Aksa menunggu kedatangan orang tuanya dengan cemas. Ada keterlambatan sepuluh menit.
Baru juga Aksa mengedarkan pandangannya ke sembarang arah. Seseorang menepuk pundaknya.
"Hayoo.. ngelamun yaa..." Kata sebuah suara.
"Halloo.. Bang.." sapa Aksa kepada Bang Axel suami kakak perempuannya.
"Mama sama Papa mana, Bang?" Aksa tampak celingukan mencari orang tuanya.
"Bentar, masih di belakang. Aku disuruh mereka nyamperin kamu duluan. Bawa apa ke sini?" Tanya Axel.
"Mobil."
"Mana?"
"Parkirlah, Bang."
"Ambil mobil, kamu. kasiyan tuh Mama, Papa dan Kak Mega."
"Bentar ya, Bang."
Aksa melesat ke area parkir.
Tak lama kemudian, ia sudah kembali di depan gate.
Aksa melambai ke arah Mama, Papa dan kak Mega dari kemudi.
Aksa mencium tangan orang tuanya. Sedangkan Bang Axel memindahkan barang bawaan mereka ke bagasi.
Aksa membantu Kakak iparnya sampai semua barang masuk.
"Yuuk Ma, Pa, Kak, Bang kita ke rumah Ica sekarang." Ajak Aksa.
"Kok ke rumah Ica? Kita cari hotel dululah, Sa." Tolak Papa.
"Papanya Ica, Pa yang nyuruh langsung ngajak kalian ke rumah."
"Berarti ini kendaraan mereka juga?" Tanya mama Ica dari jok tengah.
"Iya, Ma.." jawab Aksa dengan nyengir.
"Terus mobil kamu mana?" Tanya kak Mega.
"Masih di mojokerto, nanti sore teman Aksa akan datang."
Kendaraan yang dikemudikan Aksa menuju ke sebuah komplek perumahan.
"Untung tadi Mama udah nyiapin oleh-oleh untuk mereka. Kalo enggak kan bisa tambah ribet kita." Protes Mama.
Aksa membelokkan kendaraannya ke rumah Ica.
"Sudah sampai, Pa, Ma, Kak, Bang.." Kata Aksa.

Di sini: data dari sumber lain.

Lemma touches_fs {E A} eid (call : io A) :
  (forall T, leaves (quiet T) call) -> obeys (E:=E) pwf (touches eid) (on_fs call).
Proof.
  intros Hc p Hwf. unfold on_fs. destruct (Hc (fun q => vec_get (entry_paths p) eid = Some q) _ Hwf) as [H1 H2].
  destruct (call (pv_fs p)) as [fs r]. cbn in *. split; [done|]. by split.
Qed.
Lemma touches_fs_or {E A} eid (e : E) (call : io A) :
  (forall T, leaves (quiet T) call) -> obeys pwf (touches eid) (fs_or e call).
Proof. intros Hc. unfold fs_or. leaves_step; [by apply touches_fs|leaves_leaf]. Qed.
Lemma touches_self {E} eid : obeys (E:=E) pwf (touches eid) self.
Proof. intros p Hwf. by split. Qed.
Lemma touches_entry_path eid i : obeys pwf (touches eid) (entry_path i).
Proof. unfold entry_path. leaves_step; [apply touches_self|leaves_leaf]. Qed.
Lemma touches_drop_payload eid i : obeys pwf (touches eid) (drop_payload i).
Proof.
  intros p Hwf. split; [done|]. split; [done|]. split; [done|]. cbn. apply delete_subseteq.
Qed.
Lemma touches_keep_reuse eid i r : obeys pwf (touches eid) (keep_reuse i r).
Proof. intros p Hwf. by split. Qed.
Lemma touches_remove eid : obeys pwf (touches eid) (remove_staged eid).
Proof.
  intros p Hwf. unfold remove_staged, entry_path, mbind, proc_bind, self, pure.
  destruct (vec_get (entry_paths p) eid) as [q|] eqn:Hq; cbn; [|by split].
  assert (Hr : leaves (quiet (eq q)) (unless_missing (remove_file q))).
  { apply leaves_unless_missing; [apply _|auto with fs_leaves]. }
  unfold fs_or, on_fs, mbind, proc_bind. destruct (Hr _ Hwf) as [H1 H2].
  destruct (unless_missing (remove_file q) (pv_fs p)) as [fs r]. cbn in *.
  destruct r; cbn; (split; [done|]; split; [done|]; split; [|done]);
    (eapply quiet_mono; [|exact H2]; by intros ? <-).
Qed.

Lemma touches_lift {E E' A} eid (f : E' -> E) (call : proc Provider E' A) :
  obeys pwf (touches eid) call -> obeys pwf (touches eid) (lift f call).
Proof. intros Hc p Hwf. unfold lift. specialize (Hc p Hwf). by destruct (call p). Qed.

Lemma touches_try_open eid os e d : obeys pwf (touches eid) (try_open_reuse os blake3 e d).
Proof.
  unfold try_open_reuse. leaves_step; [apply touches_self|]. leaves_step; [leaves_leaf|].
  leaves_step; [leaves_leaf|]. leaves_step; [leaves_leaf|].
  leaves_step; [apply touches_fs; intros; leaves_leaf|].
  match goal with r : result _ _ |- _ => destruct r as [md|[]] end; try leaves_leaf.
  leaves_step; [|leaves_leaf].
  do 2 (leaves_step; [apply touches_fs_or; intros; leaves_leaf|]). leaves_step; [leaves_leaf|].
  leaves_step; [apply touches_fs_or; intros; leaves_leaf|leaves_leaf].
Qed.

Lemma touches_choose_reuse os e d : obeys pwf (touches (entry_id e)) (try_choose_reuse os blake3 e d).
Proof.
  unfold try_choose_reuse. leaves_step; [apply touches_lift, touches_try_open|].
  leaves_step; [|leaves_leaf]. leaves_step; [apply touches_drop_payload|].
  leaves_step; [apply touches_remove|]. leaves_step; [apply touches_keep_reuse|leaves_leaf].
Qed.

Lemma touches_retire e : obeys pwf (touches (entry_id e)) (retire_payload e).
Proof. unfold retire_payload. leaves_step; [apply touches_drop_payload|apply touches_remove]. Qed.

Lemma touches_verify eid e d : obeys pwf (touches eid) (verify_payload blake3 e d).
Proof.
  unfold verify_payload. leaves_step; [apply touches_self|]. leaves_step; [leaves_leaf|].
  leaves_step; [apply touches_fs_or; intros; leaves_leaf|leaves_leaf].
Qed.

Lemma touches_stage eid e : obeys pwf (touches eid) (stage_directory e).
Proof.
  unfold stage_directory. leaves_step; [apply touches_entry_path|].
  apply touches_fs_or. intros. auto with fs_leaves.
Qed.

Lemma touches_open_payload eid e st n : obeys pwf (touches eid) (open_payload e st n).
Proof.
  unfold open_payload. leaves_step; [leaves_leaf|]. leaves_step; [apply touches_entry_path|].
  leaves_step; [leaves_step; [apply touches_fs_or; intros; auto with fs_leaves|leaves_leaf]|].
  leaves_step; [leaves_leaf|]. leaves_step; [apply touches_fs_or; intros; auto with fs_leaves|].
  leaves_step; [apply touches_fs_or; intros; leaves_leaf|]. leaves_step; [leaves_leaf|].
  leaves_step; [apply touches_fs_or; intros; leaves_leaf|leaves_leaf].
Qed.

(** What is verified for another entry stays. *)
Lemma touches_verified {E A} eid (call : proc Provider E A) p p' r e d :
  obeys pwf (touches eid) call -> call p = (p', r) -> entry_id e <> eid ->
  verified_in p e d -> verified_in p' e d.
Proof.
  intros Hc Hrun Hne Hv. pose proof Hv as (Hl & _). destruct (Hc p (ly_fs _ Hl)) as [Hwf Ht].
  rewrite Hrun in Hwf, Ht. eapply calm_verified; [done|exact Ht| |done]. eauto.
Qed.

Lemma fs_or_ok {E A} (e : E) (call : io A) p p' a :
  fs_or e call p = (p', Ok a) -> exists fs, call (pv_fs p) = (fs, Ok a) /\ p' = set_pv_fs fs p.
Proof.
  unfold fs_or, on_fs, mbind, proc_bind, pure. destruct (call (pv_fs p)) as [fs [b|er]]; [|done].
  intros [= <- <-]. eauto.
Qed.

Lemma open_create_ok q fs fs' i :
  open_create q fs = (fs', Ok i) -> nodes fs' !! q = Some (FileNode i).
Proof.
  unfold open_create. intros (fs1 & [] & _ & H2)%bind_ok. apply bind_ok in H2 as (fs2 & fs3 & [= <- <-] & H2).
  destruct (nodes fs1 !! q) as [[j|j]|] eqn:Hn; [done| |].
  - by injection H2 as <- <-.
  - unfold make_file in H2. apply bind_ok in H2 as (fs2 & fs3 & [= <- <-] & H2).
    destruct (parent_is_dir fs1 q); [|done]. apply bind_ok in H2 as (fs2 & [] & [= <-] & [= <- <-]).
    cbn. by rewrite lookup_insert_eq.
Qed.

Lemma file_len_ok i fs fs' n :
  file_len i fs = (fs', Ok n) -> n = zlen (default [] (contents fs !! i)) /\
  nodes fs' = nodes fs /\ contents fs' = contents fs /\ next_ino fs' = next_ino fs.
Proof.
  unfold file_len. intros (fs1 & [] & (Hn & Hc & Hi)%may_fail_ok & H2)%bind_ok.
  apply bind_ok in H2 as (fs2 & fs3 & [= <- <-] & [= <- <-]). by rewrite Hc.
Qed.
Lemma read_all_ok i fs fs' bytes :
  read_all i fs = (fs', Ok bytes) -> bytes = default [] (contents fs !! i) /\
  nodes fs' = nodes fs /\ contents fs' = contents fs /\ next_ino fs' = next_ino fs.
Proof.
  unfold read_all. intros (fs1 & [] & (Hn & Hc & Hi)%may_fail_ok & H2)%bind_ok.
  apply bind_ok in H2 as (fs2 & fs3 & [= <- <-] & [= <- <-]). by rewrite Hc.
Qed.

Lemma open_payload_ok e st n p p' pl :
  fs_wf (pv_fs p) -> open_payload e st n p = (p', Ok pl) -> payload_ok p' (entry_id e) pl.
Proof.
  intros Hwf Hrun. pose proof (touches_open_payload (entry_id e) e st n p Hwf) as [Hwf' _].
  rewrite Hrun in Hwf'. cbn in Hwf'. unfold open_payload in Hrun. destruct (negb _); [done|].
  apply bind_ok in Hrun as (p1 & q & H1 & Hrun). unfold entry_path in H1.
  apply bind_ok in H1 as (p2 & p3 & [= <- <-] & [Hq ->]%pure_ok). 
  destruct (vec_get (entry_paths p) (entry_id e)) as [q'|] eqn:Hpath; [|done]. injection Hq as ->.
  apply bind_ok in Hrun as (p4 & [] & H4 & Hrun).
  assert (He4 : entry_paths p4 = entry_paths p).
  { destruct (parent q); [apply fs_or_ok in H4 as (? & _ & ->)|injection H4 as <-]; done. }
  apply bind_ok in Hrun as (p5 & b & [_ ->]%pure_ok & Hrun).
  apply bind_ok in Hrun as (p6 & i & (fs6 & Ho & ->)%fs_or_ok & Hrun).
  apply open_create_ok in Ho.
  apply bind_ok in Hrun as (p7 & len & (fs7 & (Hlen & Hn7 & Hc7 & _)%file_len_ok & ->)%fs_or_ok & Hrun).
  apply bind_ok in Hrun as (p8 & [] & [Hg ->]%throw_if_ok & Hrun).
  apply bind_ok in Hrun as (p9 & bytes & (fs9 & (Hb & Hn9 & Hc9 & _)%read_all_ok & ->)%fs_or_ok & [= <- <-]).
  cbn in *. bool_prop. exists q. cbn. rewrite He4. split; [done|]. rewrite Hn9, Hn7. split; [done|].
  destruct (wf_ino _ Hwf' q i) as [_ [c Hci]]; [cbn; by rewrite Hn9, Hn7|]. cbn in Hci.
  rewrite Hci. rewrite Hc9, Hc7 in Hci. rewrite Hc7, Hci in Hb. rewrite Hci in Hlen. cbn in *. subst.
  split; [done|]. lia.
Qed.

(** *** Beginning an entry *)

Lemma verified_payloads v p e d :
  layout (set_payloads v p) -> verified_in p e d -> verified_in (set_payloads v p) e d.
Proof. intros Hl (_ & H). by split. Qed.

Lemma insert_payload_layout p eid pl :
  layout p -> payload_ok p eid pl -> layout (set_payloads (<[eid := pl]> (payloads p)) p).
Proof.
  intros Hl (q & Hq & Hn & _). destruct Hl as [H1 H2 H3 H4 H5]. constructor; try done. cbn.
  intros eid' pl'. rewrite lookup_insert_Some. intros [[<- <-]|[_ Hpl]]; [|by apply H5].
  split; [exact (proj1 (wf_ino _ H4 _ _ Hn))|]. intros q' Hq'. by rewrite (wf_one_path _ H4 _ _ _ Hq' Hn).
Qed.

Lemma begin_verified e st n p p' r e' d :
  begin_entry e st n p = (p', r) -> entry_id e' <> entry_id e -> verified_in p e' d -> verified_in p' e' d.
Proof.
  intros Hrun Hne Hv. unfold begin_entry, mbind, proc_bind in Hrun.
  destruct (open_payload e st n p) as [p1 o] eqn:Ho.
  pose proof (touches_verified (entry_id e) _ _ _ _ e' d (touches_open_payload _ e st n) Ho Hne Hv) as Hv1.
  destruct o as [pl|er]; [|by injection Hrun as <- _]. injection Hrun as <- <-.
  pose proof (open_payload_ok _ _ _ _ _ _ (ly_fs _ (proj1 Hv)) Ho) as Hok.
  apply verified_payloads; [|done]. apply insert_payload_layout; [apply Hv1|done].
Qed.

Lemma touches_good {E A} eid (call : proc Provider E A) p p' r :
  obeys pwf (touches eid) call -> call p = (p', r) ->
  (is_Some (vec_get (entry_paths p) eid) -> payloads p' !! eid = None) -> good p -> good p'.
Proof.
  intros Hc Hrun Hnone Hg. pose proof Hg as (Hl & _). destruct (Hc p (ly_fs _ Hl)) as [Hwf Ht].
  rewrite Hrun in Hwf, Ht. eapply (calm_good _ p p'); [done|exact Ht| |done]. cbn.
  intros q eid' Hq Hq'. rewrite (paths_apart _ _ _ _ Hl Hq' Hq). apply Hnone. by rewrite Hq.
Qed.
(* ===== verification/CommitSafe.v ===== *)
(** What a commit of the local provider does to the files it has verified: they
    stay where they are staged or go to their final place, and when the commit of
    a direct save returns they are in their final place. *)

From stdpp Require Import prelude gmap strings pretty.
From Stdlib Require Import ZArith Lia Strings.Byte.
From S2P Require Import Prelude Bytes ManifestV2 OfferCodec Frames Delivery Ledger Names Proc.
From S2P Require Import ReceivePlane ReceiveInv LocalFs Destination Provider ProviderCommit FsProof ProviderSafe.

Local Open Scope Z_scope.

(** Calls that only read. *)
Definition same_tree (fs fs' : Fs) : Prop :=
  nodes fs' = nodes fs /\ contents fs' = contents fs /\ next_ino fs' = next_ino fs.
#[export] Instance same_tree_preorder : PreOrder same_tree.
Proof. split; [done|]. intros a b c (? & ? & ?) (? & ? & ?). repeat split; congruence. Qed.
#[export] Instance same_tree_blind : FaultBlind same_tree.
Proof. done. Qed.

(** [exclusive_rename] that fails changes nothing. *)
Lemma exclusive_rename_err src dst fs fs' e :
  exclusive_rename src dst fs = (fs', Err e) -> same_tree fs fs'.
Proof.
  unfold exclusive_rename, may_fail, take_fault, mbind, proc_bind, throw_if, get_fs.
  destruct fs as [ns c i fl]. cbn.
  destruct fl as [|f rest]; cbn; [|destruct (bool_decide (is_Some f)); [by intros [= <- _]|]];
  (destruct (bool_decide _ || _); [by intros [= <- _]|]; cbn;
   destruct (bool_decide _); [by intros [= <- _]|]; cbn;
   destruct (starts_with dst src); [by intros [= <- _]|done]).
Qed.


Section Carry.
(** The plan of the provider, which nothing in a commit changes. *)
Context (plan0 : DestinationWritePlanV2).
Local Notation target := (pl_target_directory plan0).
Local Notation staging := (pl_staging_directory plan0).
Local Notation mode := (pl_mode plan0).

(** During a commit no payload is open. *)
Definition committing (p : Provider) : Prop :=
  pv_plan p = plan0 /\ layout p /\ payloads p = ∅.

Papa, Mama, Kak Mega dan Bang Axel turun dari mobil.
Mereka sedkit terkagum dengan halaman depan rumah Ica walaupun kecil tapi terasa teduh dengan beberapa pohon rindangnya.
"Assalamu'alaiakum..." salam Aksa sebelum masuk rumah.
"Wa'alaikum salam..." Sahut penghuni yang di dalam.
Ica membuka pintu dan tersenyum begitu tahu yang datang Aksa dan keluarganya.
"Ca, ini Mama, Papa, Kak Mega dan Bang Axel.."
Ica menyalami satu per satu keluarga Aksa dengan santun dan mempersilahkan tamunya masuk.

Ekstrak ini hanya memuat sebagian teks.